Desafios do ensino indígena
Por se tratar de um território formado por diversas culturas tradicionais, a educação inclusiva é um desafio para os docentes. São Gabriel da Cachoeira é lar de 19 línguas distintas e a tendência, segundo Góes, é que as crianças de Cabari falem pelo menos duas línguas - além do português. Alfabetizar as crianças de forma plurilíngue requer esforços e infraestrutura, o que, segundo o pesquisador, leva alguns professores a trabalharem somente com o português, optando pela praticidade.
Geografia

Paisagem - Floresta
Igarapé
Igapó
Trilha
Canoa-Remo
Barraca

Português

Produção de textos
Frases
Separação de Sílabas
Nome de árvores - Ditado
Alfabetos - Baniwa e Português
Soletrando
Cruzadinhas

Matemática

Quantidade
Distância
Tempo
Kilo
Diferença

Serra do Capibari
História
História das frutas nativas
Período de tempo frutífero
Variedade das frutas

Artes
Paisagens
Cores
Artesanatos

Educação Física
Jogos
Entrevistas aos mais velhos

Esquema com principais conteúdos trabalhados em cada uma das áreas do conhecimento - Fonte: "Trilhas da educação escolar indígena: inovação em Cabari, São Gabriel da Cachoeira, AM" de Antônio Goés- Elaboração: Jornal da USP

A manutenção desses alunos na rede escolar é outro desafio: em 2020, havia somente 26 mil alunos indígenas matriculados no ensino médio, frente a 166 mil no ensino fundamental. A oferta de ensino médio indígena é escassa, e os poucos que decidem seguir nos estudos precisam se afastar de suas famílias e migrar para os centros urbanos, onde se concentram as oportunidades de educação. A falta de indígenas cursando ensino médio e superior resulta em uma falta de docentes nas comunidades. "Um dos grandes desafios é fazer com que esse sistema se retroalimente de um modo intercultural", explica o pesquisador, que defende uma maior implementação de licenciaturas voltadas aos povos tradicionais.
A educação indígena é um direito assegurado pela Constituição de 1988 e pela Lei de Diretrizes e Bases da Educação (LDB). Aula do professor Plácido Luciano na Escola Indígena Cabari (Einc), em 2017. A - Foto: Arquivo do pesquisador.

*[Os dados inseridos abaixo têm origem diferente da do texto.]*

Lemma detect_space_lost fl m a time r acked s :
  watching m a → times_ordered m →
  (active m s → newly_acked fl m (GetLargestAckedOfPacketNumberSpace m s) acked) →
  let '(a', lost) := detect_space fl m time r acked s a in
  (∀ p b, mk_lost p b ∈ lost ↔ ∃ i, active m s
     ∧ overdue m a time r (GetLargestAckedOfPacketNumberSpace m s) p i ∧ b = bytes_sent i)
  ∧ packet_number_space a' = packet_number_space a
  ∧ ∀ others, (∀ x, x ∈ lost → x ∈ others) → (∀ x, x ∈ others → least_unacked m <= lost_packet_number x) →
      watching (lose m others) a'.
Proof.
  intros Hw Ht Ha. unfold detect_space, GetLeastUnacked. set (largest := GetLargestAckedOfPacketNumberSpace m s) in *.
  assert (Hno : ¬ active m s →
    (∀ p b, mk_lost p b ∈ [] ↔ ∃ i, active m s ∧ overdue m a time r largest p i ∧ b = bytes_sent i)
    ∧ packet_number_space a = packet_number_space a
    ∧ ∀ others, (∀ x, x ∈ [] → x ∈ others) → (∀ x, x ∈ others → least_unacked m <= lost_packet_number x) →
        watching (lose m others) a).
  { intros Hna. split; [|split; [done|intros others _; by apply lose_keeps_watching]].
    intros p b. rewrite elem_of_nil. naive_solver. }
  destruct (IsInitialized largest) eqn:Ei; cbn [negb orb].
  2:{ apply Hno. intros [H _]. fold largest in H. congruence. }
  destruct (Z.ltb_spec largest (least_unacked m)).
  { apply Hno. intros [_ H']. fold largest in H'. lia. }
  assert (Hact : active m s) by done. specialize (Ha Hact).
  pose proof (DetectLosses_ok fl m a time r largest acked Hw Ht Ha) as Hd.
  pose proof (λ others, detect_keeps_watching fl m a time r largest acked others Hw Ht Ha) as Hk.
  destruct (GeneralLossAlgorithm.DetectLosses fl a m time r largest acked) as [a' lost].
  destruct Hd as (H1&_&_&_&_&H6). split; [|done]. intros p b. rewrite H1. naive_solver.
Qed.

Lemma detect_all fl m u time r acked :
  all_watching m u → times_ordered m →
  (∀ s, s ∈ spaces → active m s → newly_acked fl m (GetLargestAckedOfPacketNumberSpace m s) acked) →
  let '(u', lost) := DetectLosses fl u m time r acked in
  (∀ p b, mk_lost p b ∈ lost ↔ ∃ s i, s ∈ spaces ∧ active m s
     ∧ overdue m (algorithm u s) time r (GetLargestAckedOfPacketNumberSpace m s) p i ∧ b = bytes_sent i)
  ∧ all_watching (lose m lost) u'.
Proof.
  intros Hu Ht Ha. unfold DetectLosses.
  destruct (Hu INITIAL_DATA ltac:(apply in_spaces; auto)) as [W1 S1], (Hu HANDSHAKE_DATA ltac:(apply in_spaces; auto)) as [W2 S2],
    (Hu APPLICATION_DATA ltac:(apply in_spaces; auto)) as [W3 S3]. cbn [algorithm] in *.
  pose proof (detect_space_lost fl m _ time r acked INITIAL_DATA W1 Ht (Ha INITIAL_DATA ltac:(apply in_spaces; auto))) as D1.
  pose proof (detect_space_lost fl m _ time r acked HANDSHAKE_DATA W2 Ht (Ha HANDSHAKE_DATA ltac:(apply in_spaces; auto))) as D2.
  pose proof (detect_space_lost fl m _ time r acked APPLICATION_DATA W3 Ht (Ha APPLICATION_DATA ltac:(apply in_spaces; auto))) as D3.
  destruct (detect_space _ _ _ _ _ _ (initial_algorithm u)) as [a1 l1], (detect_space _ _ _ _ _ _ (handshake_algorithm u)) as [a2 l2],
    (detect_space _ _ _ _ _ _ (application_algorithm u)) as [a3 l3].
  destruct D1 as (L1&P1&K1), D2 as (L2&P2&K2), D3 as (L3&P3&K3).
  assert (Hin : ∀ p b, mk_lost p b ∈ l1 ++ l2 ++ l3 ↔ ∃ s i, s ∈ spaces ∧ active m s
    ∧ overdue m (algorithm u s) time r (GetLargestAckedOfPacketNumberSpace m s) p i ∧ b = bytes_sent i).
  { intros p b. rewrite !elem_of_app, L1, L2, L3. setoid_rewrite in_spaces. split.
    - intros [(i&?)|[(i&?)|(i&?)]]; [exists INITIAL_DATA, i|exists HANDSHAKE_DATA, i|exists APPLICATION_DATA, i]; auto.
    - intros (s&i&[->|[->| ->]]&?); eauto. }
  split; [done|].
  assert (Hr : ∀ x, x ∈ l1 ++ l2 ++ l3 → least_unacked m <= lost_packet_number x).
  { intros [p b] Hx. apply Hin in Hx as (s&i&_&_&[[Hp _] _]&_). cbn. lia. }
  intros s [->|[->| ->]]%in_spaces;
    cbn [algorithm initial_algorithm handshake_algorithm application_algorithm]; (split; [|congruence]).
  - apply K1; [|done]. intros x Hx. rewrite !elem_of_app. auto.
  - apply K2; [|done]. intros x Hx. rewrite !elem_of_app. auto.
  - apply K3; [|done]. intros x Hx. rewrite !elem_of_app. auto.
Qed.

Ainda que a escolarização indígena tenha resultados inovadores no noroeste amazônico, ainda há ceticismo dentro das comunidades, especialmente por parte dos mais velhos. "Tem choques geracionais, porque algumas das pessoas mais velhas foram formadas nos internatos religiosos e têm receio que, ensinando um pouco de tudo, não ensinem nada", explica Góes.